Another limitation of our method is the use of the Whatizit tool [20] to detect and normalize mentions of ontology classes in text. In our first use-case – the extension of ontologies with new labels and synonyms – we classify terms that occur in text without relying on any prior text processing which has some drawbacks such as considering a word as disease name within a general context. We use Whatizit for our second use-case – the detection of subclass axioms – while the performance of Whatizit is less than domain- and task-specific named entity recognition and normalization tools [62], Whatizit’s key advantage is that it is a lexical, rule-based method that does not require any training and is able to recognize multi-word terms. Whatizit can therefore be applied to a wide range of ontologies without the need to generate a training dataset. To evaluate the performance of Whatizit, we tested it on the NCBI disease corpus [16] using their test set containing 100 abstracts.

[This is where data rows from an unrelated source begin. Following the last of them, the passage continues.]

(** * mappie: tile-coordinate and image-compositing engine

    A shallow embedding of [adjust.py] and of the map managers of
    [sources.py], followed by the properties of the specification that
    are settled against it.

    Conventions of the embedding.
    - Python [float] values are read as real numbers ([R]): every
      arithmetic operation and every [math] function is the exact one.
      The exceptions the [math] module raises on the reals
      (division by zero, logarithm of a non-positive number) are kept.
    - Python [int] values are [Z].
    - A call that can raise returns a [result]; the stateful methods run
      in a state-and-exception monad over the [World] they act on. *)

From Stdlib Require Import Reals Lra Lia ZArith Ascii.
From stdpp Require Import base strings gmap list pretty.

(** ** Python runtime *)

Module Py.

(** The exception classes the modelled code raises or meets. *)
Inductive exn : Type :=
| Exception (msg : string)
| ValueError (msg : string)
| ZeroDivisionError (msg : string)
| NameError (msg : string)
| AttributeError (msg : string)
| IndexError (msg : string)
| TypeError (msg : string)
| IOError (msg : string).
(* ===== verification/RpoPermutation.v ===== *)
(** RpoPermutation: the RPO permutation of [rpo.c] on a state of twelve 64-bit words.

    The operations are the static functions [apply_mds], [apply_constants], [apply_sbox],
    [exp_acc], [apply_inv_sbox], [apply_round] and [apply_permutation], loop for loop.  The
    reference they refine is [Spec]: matrix product, constant addition and the two power maps on
    residues modulo p.  [Inverse] gives the inverse permutation explicitly. *)

From Stdlib Require Import ZArith Lia Zpow_facts.
From stdpp Require Import base numbers list.
From S2P Require Import Prelude NumberTheory RpoField.

Definition STATE_WIDTH : nat := 12.
Definition NUM_ROUNDS : nat := 7.

Definition MDS : list (list Z) :=
  [ [7; 23; 8; 26; 13; 10; 9; 7; 6; 22; 21; 8];
    [8; 7; 23; 8; 26; 13; 10; 9; 7; 6; 22; 21];
    [21; 8; 7; 23; 8; 26; 13; 10; 9; 7; 6; 22];
    [22; 21; 8; 7; 23; 8; 26; 13; 10; 9; 7; 6];
    [6; 22; 21; 8; 7; 23; 8; 26; 13; 10; 9; 7];
    [7; 6; 22; 21; 8; 7; 23; 8; 26; 13; 10; 9];
    [9; 7; 6; 22; 21; 8; 7; 23; 8; 26; 13; 10];
    [10; 9; 7; 6; 22; 21; 8; 7; 23; 8; 26; 13];
    [13; 10; 9; 7; 6; 22; 21; 8; 7; 23; 8; 26];
    [26; 13; 10; 9; 7; 6; 22; 21; 8; 7; 23; 8];
    [8; 26; 13; 10; 9; 7; 6; 22; 21; 8; 7; 23];
    [23; 8; 26; 13; 10; 9; 7; 6; 22; 21; 8; 7] ].

Definition ARK1 : list (list Z) :=
  [ [5789762306288267392; 6522564764413701783; 17809893479458208203; 107145243989736508;
     6388978042437517382; 15844067734406016715; 9975000513555218239; 3344984123768313364;
     9959189626657347191; 12960773468763563665; 9602914297752488475; 16657542370200465908];
    [12987190162843096997; 653957632802705281; 4441654670647621225; 4038207883745915761;
     5613464648874830118; 13222989726778338773; 3037761201230264149; 16683759727265180203;
     8337364536491240715; 3227397518293416448; 8110510111539674682; 2872078294163232137];
    [18072785500942327487; 6200974112677013481; 17682092219085884187; 10599526828986756440;
     975003873302957338; 8264241093196931281; 10065763900435475170; 2181131744534710197;
     6317303992309418647; 1401440938888741532; 8884468225181997494; 13066900325715521532];
    [5674685213610121970; 5759084860419474071; 13943282657648897737; 1352748651966375394;
     17110913224029905221; 1003883795902368422; 4141870621881018291; 8121410972417424656;
     14300518605864919529; 13712227150607670181; 17021852944633065291; 6252096473787587650];
    [4887609836208846458; 3027115137917284492; 9595098600469470675; 10528569829048484079;
     7864689113198939815; 17533723827845969040; 5781638039037710951; 17024078752430719006;
     109659393484013511; 7158933660534805869; 2955076958026921730; 7433723648458773977];
    [16308865189192447297; 11977192855656444890; 12532242556065780287; 14594890931430968898;
     7291784239689209784; 5514718540551361949; 10025733853830934803; 7293794580341021693;
     6728552937464861756; 6332385040983343262; 13277683694236792804; 2600778905124452676];
    [7123075680859040534; 1034205548717903090; 7717824418247931797; 3019070937878604058;
     11403792746066867460; 10280580802233112374; 337153209462421218; 13333398568519923717;
     3596153696935337464; 8104208463525993784; 14345062289456085693; 17036731477169661256] ].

In our evaluation, Whatizit has a precision of 75% and recall of 15% and an F-score of 26% with an accuracy of 90% (see Additional file 2). One of the reasons for the low recall is the number of diseases which are included in the Medical Subject Headings (MeSH) [63] or the Online Mendelian Inheritance in Man (OMIM) [64] vocabulary but not in DO. Furthermore, Whatizit ignores many disease abbreviations since they are not included in DO (and therefore in the vocabulary used by Whatizit).

Conclusions

We presented a general method for semi-automatically extending ontologies with new labels, synonyms, classes, or some general subclass axioms. Our approach is based on machine learning algorithms utilizing vector representation of the ontology classes generated from full text articles. We demonstrated the utility of our approach on the Human Disease Ontology (DO), specifically by finding new candidate classes, labels, and synonyms to add to DO such as Aphthosis, and by identifying new axioms that relate disease classes to their infectious agent or anatomical systems. Our method can help to improve the quality and coverage of ontologies in the ontology development process by automatically suggesting terms to include (either as labels of new classes or synonyms of existing classes) and suggesting missing subclass axioms. In the future, we plan to expand our study to other ontologies and to defined classes to further analyze its robustness.